Segment Start: EXTRACTED ENTRIES

(** * Scan lifecycle and threat detection of the PC monitoring system

    A shallow embedding of
      - scanner-agent/src/core/scheduler.py   (ScanScheduler),
      - scanner-agent/src/core/api_client.py  (APIClient),
      - scanner-agent/src/core/config.py      (Config.update_from_server),
      - scanner-agent/src/main.py             (ScannerAgent),
      - api-server/app/services/threat_analyzer.py (ThreatAnalyzer),
    followed by the properties of the specification that concern them.

    Conventions of the embedding.
      - A Python [str] is a [string] with one [ascii] per code point: the
        model covers texts over the code points below 256.
      - The values the programs exchange (JSON bodies, scan payloads, dicts
        typed [Dict[str, Any]]) are [json] values; a number is an integer,
        non-integer numerals are outside the model.
      - A [datetime] is a count of microseconds, a [timedelta] a difference of
        such counts; the range limits of [datetime] are not modelled.
      - Code that reads the clock, talks to the network, calls a collection
        module or logs runs in a state-and-exception monad over a world that
        holds the mutable objects and an oracle for the environment. *)

From Stdlib Require Import ZArith List String Ascii Bool Lia.
From Stdlib Require Import DecimalString.
Import ListNotations.

Local Open Scope string_scope.
Local Open Scope Z_scope.

(** ** Python values *)

Module Py.

#[warnings="-register-all"]
Inductive json : Type :=
| JNull
| JBool (b : bool)
| JInt (n : Z)
| JStr (s : string)
| JArr (l : list json)
| JObj (d : list (string * json)).

(** A dict keeps its keys in insertion order. *)
Definition dict := list (string * json).

(** [bool(v)]: the truth value Python gives to [v]. *)
Definition truthy (v : json) : bool :=
  match v with
  | JNull => false
  | JBool b => b
  | JInt n => negb (n =? 0)
  | JStr s => negb (s =? "")%string
  | JArr l => match l with [] => false | _ => true end
  | JObj d => match d with [] => false | _ => true end
  end.

(** [d.get(k)] as an option: [None] when the key is absent. *)
Fixpoint dict_find (d : dict) (k : string) : option json :=
  match d with
  | [] => None
  | (k', v) :: r => if (k' =? k)%string then Some v else dict_find r k
  end.

(** [d.get(k, default)]. *)
Definition dict_get (d : dict) (k : string) (default : json) : json :=
  match dict_find d k with
  | Some v => v
  | None => default
  end.

(** [k in d]. *)
Definition dict_mem (d : dict) (k : string) : bool :=
  match dict_find d k with
  | Some _ => true
  | None => false
  end.

(** [d[k] = v]: an existing key keeps its place, a new key goes last. *)
Fixpoint dict_set (d : dict) (k : string) (v : json) : dict :=
  match d with
  | [] => [(k, v)]
  | (k', v') :: r =>
      if (k' =? k)%string then (k', v) :: r else (k', v') :: dict_set r k v
  end.

(** [d.update(u)]: the items of [u] are assigned in order. *)
Definition dict_update (d u : dict) : dict :=
  fold_left (fun acc kv => dict_set acc (fst kv) (snd kv)) u d.

(** The integer a number stands for: [bool] is a subclass of [int]. *)
Definition as_number (v : json) : option Z :=
  match v with
  | JBool b => Some (if b then 1 else 0)
  | JInt n => Some n
  | _ => None
  end.

(** [a == b] on values. Numbers compare by value, strings and [None] by
    content, lists item by item, dicts by their items whatever the order. *)
Fixpoint py_eq (a b : json) {struct a} : bool :=
  match a with
  | JNull => match b with JNull => true | _ => false end
  | JBool x =>
      match as_number b with
      | Some n => (if x then 1 else 0) =? n
      | None => false
      end
  | JInt x =>
      match as_number b with
      | Some n => x =? n
      | None => false
      end
  | JStr s => match b with JStr t => (s =? t)%string | _ => false end
  | JArr l =>
      match b with
      | JArr m =>
          (fix go (l m : list json) {struct l} : bool :=
             match l, m with
             | [], [] => true
             | x :: l', y :: m' => py_eq x y && go l' m'
             | _, _ => false
             end) l m
      | _ => false
      end
  | JObj d =>
      match b with
      | JObj e =>
          (List.length d =? List.length e)%nat &&
          (fix all (d : list (string * json)) {struct d} : bool :=
             match d with
             | [] => true
             | (k, v) :: d' =>
                 match dict_find e k with
                 | Some w => py_eq v w && all d'
                 | None => false
                 end
             end) d
      | _ => false
      end
  end.

(** [v in l] for a list [l]. *)
Definition py_in_list (v : json) (l : list json) : bool :=
  existsb (fun x => py_eq x v) l.

(** Characters: [str.lower] on the code points below 256 maps A-Z and the
    Latin-1 capitals (U+00C0-U+00DE but U+00D7) to the letter 32 above. *)
Definition lower_char (c : ascii) : ascii :=
  let n := nat_of_ascii c in
  if ((65 <=? n) && (n <=? 90))%nat then ascii_of_nat (n + 32)
  else if ((192 <=? n) && (n <=? 222) && negb (n =? 215))%nat
       then ascii_of_nat (n + 32)
       else c.

Fixpoint lower (s : string) : string :=
  match s with
  | EmptyString => EmptyString
  | String c r => String (lower_char c) (lower r)
  end.

(** [needle in hay] on strings: substring test. *)
Fixpoint contains (needle hay : string) : bool :=
  String.prefix needle hay ||
  match hay with
  | EmptyString => false
  | String _ r => contains needle r
  end.

(** The one-character strings of [s], as iterating a [str] yields them. *)
Fixpoint chars (s : string) : list json :=
  match s with
  | EmptyString => []
  | String c r => JStr (String c EmptyString) :: chars r
  end.

(** [str(n)] for an integer. *)
Definition str_of_int (n : Z) : string :=
  NilZero.string_of_int (Z.to_int n).

(** Exceptions: the class decides which [except] clause takes it, the
    message is [str(e)]. [KeyboardInterrupt] is the one class modelled that
    does not derive from [Exception]. *)
Inductive exc_class : Type :=
| KeyboardInterrupt
| ClientError          (* aiohttp.ClientError and its subclasses *)
| AttributeError
| TypeError
| KeyError
| OtherException.      (* any other subclass of Exception *)

Record exn : Type := Exn { exn_class : exc_class; exn_msg : string }.

Definition is_exception (e : exn) : bool :=
  match exn_class e with
  | KeyboardInterrupt => false
  | _ => true
  end.

Definition is_client_error (e : exn) : bool :=
  match exn_class e with
  | ClientError => true
  | _ => false
  end.

Definition is_keyboard_interrupt (e : exn) : bool :=
  match exn_class e with
  | KeyboardInterrupt => true
  | _ => false
  end.

(** The outcome of running a piece of code: a value or a raised exception. *)
Inductive outcome (A : Type) : Type :=
| Ret (a : A)
| Raise (e : exn).
Arguments Ret {A} a.
Arguments Raise {A} e.

(** [v.get(k, default)] on an arbitrary value: only a dict has [get]. *)
Definition py_get (v : json) (k : string) (default : json) : outcome json :=
  match v with
  | JObj d => Ret (dict_get d k default)
  | _ => Raise (Exn AttributeError "get")
  end.

(** [v.lower()]: only a string has [lower]. *)
Definition py_lower (v : json) : outcome string :=
  match v with
  | JStr s => Ret (lower s)
  | _ => Raise (Exn AttributeError "lower")
  end.

(** The items [for x in v] runs over: the items of a list, the keys of a
    dict, the characters of a string; other values are not iterable. *)
Definition py_iter (v : json) : outcome (list json) :=
  match v with
  | JArr l => Ret l
  | JObj d => Ret (map (fun kv => JStr (fst kv)) d)
  | JStr s => Ret (chars s)
  | _ => Raise (Exn TypeError "not iterable")
  end.

(** ** The state-and-exception monad *)

Definition M (S A : Type) : Type := S -> outcome A * S.

Definition ret {S A} (a : A) : M S A := fun s => (Ret a, s).

Definition raise {S A} (e : exn) : M S A := fun s => (Raise e, s).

Segment End: EXTRACTED ENTRIES

- TASK INSTRUCTIONS -
Return exactly, and only, the lines above starting at the line that contains "Inductive outcome (A" and ending at the line that contains "(** [v.get(k, default)]".

- EXERCISE SOLUTION -
Inductive outcome (A : Type) : Type :=
| Ret (a : A)
| Raise (e : exn).
Arguments Ret {A} a.
Arguments Raise {A} e.

(** [v.get(k, default)] on an arbitrary value: only a dict has [get]. *)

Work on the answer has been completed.